(Dataset entries)
------------
(* ===== verification/LoopCreates.v ===== *)
(** * The batches of new accounts in the event loop (engine/ledger.go, loop.go)

    A CreateAccounts call and the loop share the accounts and their results until
    the loop closes [ev.Done].  The invariant: until then the event is queued,
    and then its results are what the engine answered for these accounts, or the
    refusals of a loop that exits. *)

From S2P Require Import Prelude Core Accounts Wal Idempotency Engine Ring Requests Loop LoopChannels.

Lemma create_logged_length m0 accounts : forall m, length (create_logged m0 accounts m).1 = length accounts.
Proof.
  induction accounts as [|a accounts IH]; intros m; [done|]. cbn [create_logged]. destruct (refusal m0 a).
  - specialize (IH m). destruct (create_logged m0 accounts m). cbn in *. by rewrite IH.
  - destruct (Create a m) as [m1 r]. specialize (IH m1). destruct (create_logged m0 accounts m1). cbn in *. by rewrite IH.
Qed.
Lemma processAccountCreate_length accounts g : length (processAccountCreate accounts g).2 = length accounts.
Proof.
  unfold processAccountCreate. destruct (account_records _ _) as [|r rs]; [cbn; by rewrite length_fmap|].
  destruct (AppendBatch _ _) as [w [lsn|e]]; [|cbn; by rewrite length_fmap].
  pose proof (create_logged_length (g_accounts g) accounts (g_accounts g)) as H. by destruct (create_logged _ _ _).
Qed.

(** The results a schedule gave for batches of accounts. *)
Definition created_by (o : obs) : list (list Account * list (option error)) :=
  match o with O_create accounts rs => [(accounts, rs)] | _ => [] end.
Definition created (tr : list obs) : list (list Account * list (option error)) := tr ≫= created_by.

(** One result for each account, from the engine or from the shutdown. *)
Definition answered (tr : list obs) (accounts : list Account) (rs : list (option error)) : Prop :=
  length rs = length accounts /\ ((accounts, rs) ∈ created tr \/ Forall (fun r => r = Some ErrLedgerClosed) rs).

Definition create_ok (events : list AccountCreateEvent) (creates : list nat) (tr : list obs) (pc : Call_pc) : Prop :=
  match pc with
  | A_wait accounts c => exists e, events !! c = Some e /\ ce_Accounts e = accounts
      /\ (ce_Done e = false /\ c ∈ creates \/ ce_Done e = true /\ answered tr accounts (ce_Results e))
  | A_return accounts (Some (Ok outs)) => exists rs, outs = zip accounts rs /\ answered tr accounts rs
  | _ => True
  end.

Record creates_ok (events : list AccountCreateEvent) (creates : list nat) (calls : list (Call_pc * bool)) (tr : list obs) : Prop := {
  cr_unique : NoDup creates;
  cr_queued : forall c, c ∈ creates -> exists e, events !! c = Some e /\ length (ce_Results e) = length (ce_Accounts e);
  cr_call : forall i pc b, calls !! i = Some (pc, b) -> create_ok events creates tr pc }.

Lemma created_app tr o : created (tr ++ o) = created tr ++ created o.
Proof. apply bind_app. Qed.
Lemma answered_mono tr o accounts rs : answered tr accounts rs -> answered (tr ++ o) accounts rs.
Proof. intros [Hl [H|H]]; (split; [done|]); [left; rewrite created_app; apply elem_of_app; by left|by right]. Qed.
Lemma create_ok_mono events creates tr o pc : create_ok events creates tr pc -> create_ok events creates (tr ++ o) pc.
Proof.
  destruct pc; cbn; try done.
  - intros (e & E & Ea & [H|[Hd H]]); exists e; (split_and!; [done|done|]); [by left|right; split; [done|by apply answered_mono]].
  - destruct r as [[outs|]|]; try done. intros (rs & -> & H). exists rs. split; [done|by apply answered_mono].
Qed.

Section Steps.
Context (events : list AccountCreateEvent) (creates : list nat) (calls : list (Call_pc * bool)) (tr : list obs).
Context (Hok : creates_ok events creates calls tr).

Lemma creates_mono o : creates_ok events creates calls (tr ++ o).
Proof using Hok. destruct Hok as [H1 H2 H3]. constructor; try done. intros i pc b Hi. by eapply create_ok_mono, H3. Qed.

Lemma creates_new pc : create_ok events creates tr pc -> creates_ok events creates (calls ++ [(pc, false)]) tr.
Proof using Hok.
  intros Hpc. destruct Hok as [H1 H2 H3]. constructor; try done.
  intros i pc2 b [[_ E]|[-> E]]%lookup_snoc_Some; [by eapply H3|]. by injection E as <- <-.
Qed.

Lemma creates_call i pc' o : create_ok events creates (tr ++ o) pc' ->
  creates_ok events creates (alter (fun c : Call_pc * bool => (pc', c.2)) i calls) (tr ++ o).
Proof using Hok.
  intros Hpc. destruct Hok as [H1 H2 H3]. constructor; try done.
  intros j pc2 b Hj. apply calls_alter in Hj as [[-> ->]|[Hne Hj]]; [done|]. by eapply create_ok_mono, H3.
Qed.

(** The batch is queued. *)
Lemma creates_send i accounts :
  creates_ok (events ++ [mkCreateEvent accounts (replicate (length accounts) None) false]) (creates ++ [length events])
    (alter (fun c : Call_pc * bool => (A_wait accounts (length events), c.2)) i calls) tr.
Proof using Hok.
  destruct Hok as [H1 H2 H3]. set (e := mkCreateEvent _ _ _).
  assert (Hlt : forall c, c ∈ creates -> (c < length events)%nat).
  { intros c Hc. destruct (H2 c Hc) as (e1 & E & _). by eapply lookup_lt_Some. }
  assert (He : (events ++ [e]) !! length events = Some e) by (by rewrite lookup_app_r, Nat.sub_diag).
  constructor.
  - apply NoDup_app. split; [done|]. split; [|apply NoDup_singleton]. intros c Hc ->%list_elem_of_singleton.
    specialize (Hlt _ Hc). lia.
  - intros c [Hc| ->%list_elem_of_singleton]%elem_of_app.
    + destruct (H2 c Hc) as (e1 & E & Hl). exists e1. split; [by apply lookup_app_l_Some|done].
    + exists e. split; [done|]. cbn. apply length_replicate.
  - intros j pc b Hj. apply calls_alter in Hj as [[-> ->]|[Hne Hj]].
    + exists e. split; [done|]. split; [done|]. left. split; [done|]. apply elem_of_app. right. by left.
    + specialize (H3 j pc b Hj). destruct pc; cbn in *; try done. destruct H3 as (e1 & E & Ea & Hx). exists e1.
      split; [by apply lookup_app_l_Some|]. split; [done|]. destruct Hx as [[? ?]|]; [left|by right]. split; [done|].
      apply elem_of_app. by left.
Qed.

(** The first queued batch is answered. *)
Lemma creates_answer c q e f o : creates = c :: q -> events !! c = Some e -> ce_Accounts (f e) = ce_Accounts e ->
  ce_Done (f e) = true -> answered (tr ++ o) (ce_Accounts e) (ce_Results (f e)) ->
  creates_ok (alter f c events) q calls (tr ++ o).
Proof using Hok.
  intros Eq Ec Ha Hd Hans. destruct Hok as [H1 H2 H3]. rewrite Eq in H1. apply NoDup_cons in H1 as [Hn H1].
  constructor; [done| |].
  - intros c' Hc'. destruct (H2 c') as (e1 & E & Hl); [rewrite Eq; by right|]. exists e1.
    rewrite list_lookup_alter_ne; [done|]. by intros <-.
  - intros i pc b Hi. specialize (H3 i pc b Hi). apply (create_ok_mono _ _ _ o) in H3. destruct pc; cbn in *; try done.
    destruct H3 as (e1 & E & Ea & Hx). destruct (decide (c = c0)) as [<-|Hne].
    + rewrite Ec in E. injection E as <-. exists (f e). rewrite list_lookup_alter_eq, Ec. split_and!; [done|by rewrite Ha|].
      right. split; [done|]. by rewrite <- Ea.
    + exists e1. rewrite list_lookup_alter_ne by done. split_and!; [done|done|]. destruct Hx as [[Hf Hin]|]; [|by right].
      left. split; [done|]. rewrite Eq in Hin. apply elem_of_cons in Hin as [->|]; done.
Qed.
End Steps.

(** ** Steps of the system *)

Definition sys_creates (y : Sys) (tr : list obs) : Prop := creates_ok (y_events y) (y_creates y) (y_calls y) tr.

Lemma acquire_frame ty k y ch y' : acquire ty k y = Some (ch, y') ->
  y_events y' = y_events y /\ y_creates y' = y_creates y /\ y_calls y' = y_calls y.
Proof.
  unfold acquire. intros H. destruct k as [k|]; [|by injection H as <- <-].
  destruct (y_pool y !! k) as [[ty' c]|]; [|done]. destruct (decide _); [|done]. by injection H as <- <-.
Qed.

Ltac moved Hok := apply (creates_call _ _ _ _ Hok); done.

Lemma T_creates i b v pc y y' tr o : sys_creates y tr -> CreateTransfer_step i b v pc y = Some y' -> sys_creates y' (tr ++ o).
Proof.
  intros Hok H. destruct pc; try discriminate H; cbn [CreateTransfer_step] in H.
  - destruct b; call_case H; moved Hok.
  - apply bind_Some in H as ([ch y2] & Ha & H). apply acquire_frame in Ha as (E1 & E2 & E3). call_case H.
    unfold sys_creates. cbn. rewrite E1, E2, E3. moved Hok.
  - call_case H; moved Hok.
  - call_case H; moved Hok.
  - call_case H; moved Hok.
  - call_case H; try moved Hok. apply bind_Some in H as (ids & _ & H). call_case H. moved Hok.
Qed.

Lemma B_creates i b v pc y y' tr o : sys_creates y tr -> CreateTransfers_step i b v pc y = Some y' -> sys_creates y' (tr ++ o).
Proof.
  intros Hok H. destruct pc; try discriminate H; cbn [CreateTransfers_step] in H.
  - call_case H; moved Hok.
  - call_case H; [moved Hok| |moved Hok..]. by apply creates_mono.
  - call_case H; moved Hok.
  - call_case H; moved Hok.
  - call_case H; moved Hok.
  - apply bind_Some in H as (bs & Eb & H). destruct (bs_results bs !! j); [|call_case H; moved Hok].
    apply bind_Some in H as (ids & _ & H). call_case H. moved Hok.
Qed.

Lemma control_creates i b v pc y y' tr : y_calls y !! i = Some (pc, b) -> sys_creates y tr ->
  control_step i b v pc y = Some y' -> sys_creates y' (tr ++ []).
Proof.
  intros Hi Hok H. pose proof (cr_call _ _ _ _ Hok _ _ _ Hi) as Hc.
  destruct pc; try discriminate H; cbn [control_step CreateAccounts_step read_step RequestSnapshotView_step] in H.
  - call_case H; [moved Hok|]. rewrite app_nil_r. by apply (creates_send _ _ _ _ Hok).
  - destruct (v_done v); [call_case H; moved Hok|]. apply bind_Some in H as (e & Ee & H). call_case H.
    apply (creates_call _ _ _ _ Hok). cbn in Hc. destruct Hc as (e1 & E & Ea & Hx). rewrite Ee in E. injection E as <-.
    destruct Hx as [[Hx _]|[_ Hx]]; [congruence|]. exists (ce_Results e). split; [done|]. by apply answered_mono.
  - apply bind_Some in H as ([ch y2] & Ha & H). apply acquire_frame in Ha as (E1 & E2 & E3). call_case H.
    unfold sys_creates. cbn. rewrite E1, E2, E3. moved Hok.
  - call_case H; moved Hok.
  - call_case H; moved Hok.
  - call_case H; moved Hok.
  - call_case H; moved Hok.
Qed.

Lemma send_frame ch m y y' : send ch m y = Some y' ->
  y_events y' = y_events y /\ y_creates y' = y_creates y /\ y_calls y' = y_calls y.
Proof. unfold send. intros H. by call_case H. Qed.
Lemma complete_frame ev a y y' : complete ev a y = Some y' ->
  y_events y' = y_events y /\ y_creates y' = y_creates y /\ y_calls y' = y_calls y.
Proof. unfold complete. intros H. call_case H; [done|by apply send_frame in H]. Qed.

Lemma serve_creates w y y' pc tr : sys_creates y tr -> serve w y = Some y' -> sys_creates (set_loop pc y') (tr ++ serve_shows w y).
Proof.
  intros Hok H. destruct w; try discriminate H; cbn [serve serve_shows] in *.
  - apply bind_Some in H as ([[ev ch] q] & _ & H). apply send_frame in H as (E1 & E2 & E3).
    unfold sys_creates. cbn. rewrite E1, E2, E3. by apply creates_mono.
  - destruct (y_creates y) as [|c q] eqn:Eq; [done|]. apply bind_Some in H as (e & Ee & H). rewrite Ee.
    pose proof (processAccountCreate_length (ce_Accounts e) (y_engine y)) as Hl.
    destruct (processAccountCreate (ce_Accounts e) (y_engine y)) as [g rs]. injection H as <-. cbn [snd] in *.
    apply (creates_answer _ _ _ _ Hok c q e); try done. split; [done|]. left. rewrite created_app. apply elem_of_app. right. by left.
  - destruct (y_views y) as [|ch q]; [done|]. destruct (snapshot_view (y_engine y)) as [[a p] l]. apply send_frame in H as (E1 & E2 & E3).
    unfold sys_creates. cbn. rewrite E1, E2, E3. by apply creates_mono.
Qed.

Lemma Run_creates maxBatch w y y' tr : sys_creates y tr -> Run_step maxBatch w y = Some y' ->
  sys_creates y' (tr ++ shows maxBatch (Loop w) y).
Proof.
  intros Hok H. unfold Run_step in H. cbn [shows]. destruct (y_loop y) as [|k|again| | |batch|acks c| | |] eqn:El.
  - destruct w; call_case H; by apply creates_mono.
  - assert (Hs : serve w y = Some y' \/ w = W_default) by (destruct w; auto). destruct Hs as [Hs| ->].
    + pose proof (serve_creates w y y' (y_loop y') tr Hok Hs) as Hx. by destruct y'.
    + call_case H; by apply creates_mono.
  - destruct w; try discriminate H. call_case H; by apply creates_mono.
  - destruct w; try (apply fmap_Some in H as (y1 & Hs & ->); by apply serve_creates); call_case H; by apply creates_mono.
  - destruct w; try discriminate H. unfold collect in H. injection H as <-. by apply creates_mono.
  - destruct w; try discriminate H. destruct (length batch =? 0)%nat; [call_case H; by apply creates_mono|].
    destruct (processBatch _ _ _). injection H as <-. by apply creates_mono.
  - destruct acks as [|[ev ack] acks], w; try discriminate H; [call_case H; by apply creates_mono|].
    apply fmap_Some in H as (y1 & H & ->). apply complete_frame in H as (E1 & E2 & E3).
    unfold sys_creates. cbn. rewrite E1, E2, E3. by apply creates_mono.
  - destruct w; try discriminate H. unfold collect in H. destruct (length _ =? 0)%nat; injection H as <-; by apply creates_mono.
  - destruct w; try discriminate H; [call_case H; by apply creates_mono|..].
    + destruct (y_creates y) as [|c q] eqn:Eq; [done|]. call_case H.
      destruct (cr_queued _ _ _ _ Hok c ltac:(rewrite Eq; by left)) as (e & Ee & Hl).
      apply (creates_answer _ _ _ _ Hok c q e); try done. split; [cbn; by rewrite length_fmap|]. right.
      apply Forall_fmap. by apply Forall_true.
    + destruct (y_views y) as [|ch q]; [done|]. apply send_frame in H as (E1 & E2 & E3).
      unfold sys_creates. cbn. rewrite E1, E2, E3. by apply creates_mono.
  - destruct w; discriminate H.
Qed.

Lemma sys_act_creates maxBatch y tr a y' : sys_creates y tr -> sys_act maxBatch a y = Some y' ->
  sys_creates y' (tr ++ shows maxBatch a y).
Proof.
  intros Hok H. destruct a as [r|i|i v|w|]; cbn [sys_act] in H.
  - injection H as <-. cbn [shows]. rewrite app_nil_r. apply (creates_new _ _ _ _ Hok). by destruct r.
  - injection H as <-. cbn [shows]. rewrite app_nil_r. destruct Hok as [H1 H2 H3]. constructor; try done.
    intros j pc b (b' & Hj)%cancel_lookup. by eapply H3.
  - unfold call_step in H. destruct (y_calls y !! i) as [[pc b]|] eqn:Hi; [|done].
    destruct (CreateTransfer_step i b v pc y) eqn:ET; [injection H as <-; by eapply T_creates|].
    destruct (CreateTransfers_step i b v pc y) eqn:EB; [injection H as <-; by eapply B_creates|].
    assert (Hs : shows maxBatch (Step i v) y = []).
    { cbn [shows]. rewrite Hi. destruct pc; try done; discriminate H. }
    rewrite Hs. by eapply control_creates.
  - by eapply Run_creates.
  - injection H as <-. by apply creates_mono.
Qed.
------------
→ What the task requires
Going down from the first line of the entries above, restate each line word for word until the line holding "the loop closes" is done.

→ Task output
(* ===== verification/LoopCreates.v ===== *)
(** * The batches of new accounts in the event loop (engine/ledger.go, loop.go)

    A CreateAccounts call and the loop share the accounts and their results until
    the loop closes [ev.Done].  The invariant: until then the event is queued,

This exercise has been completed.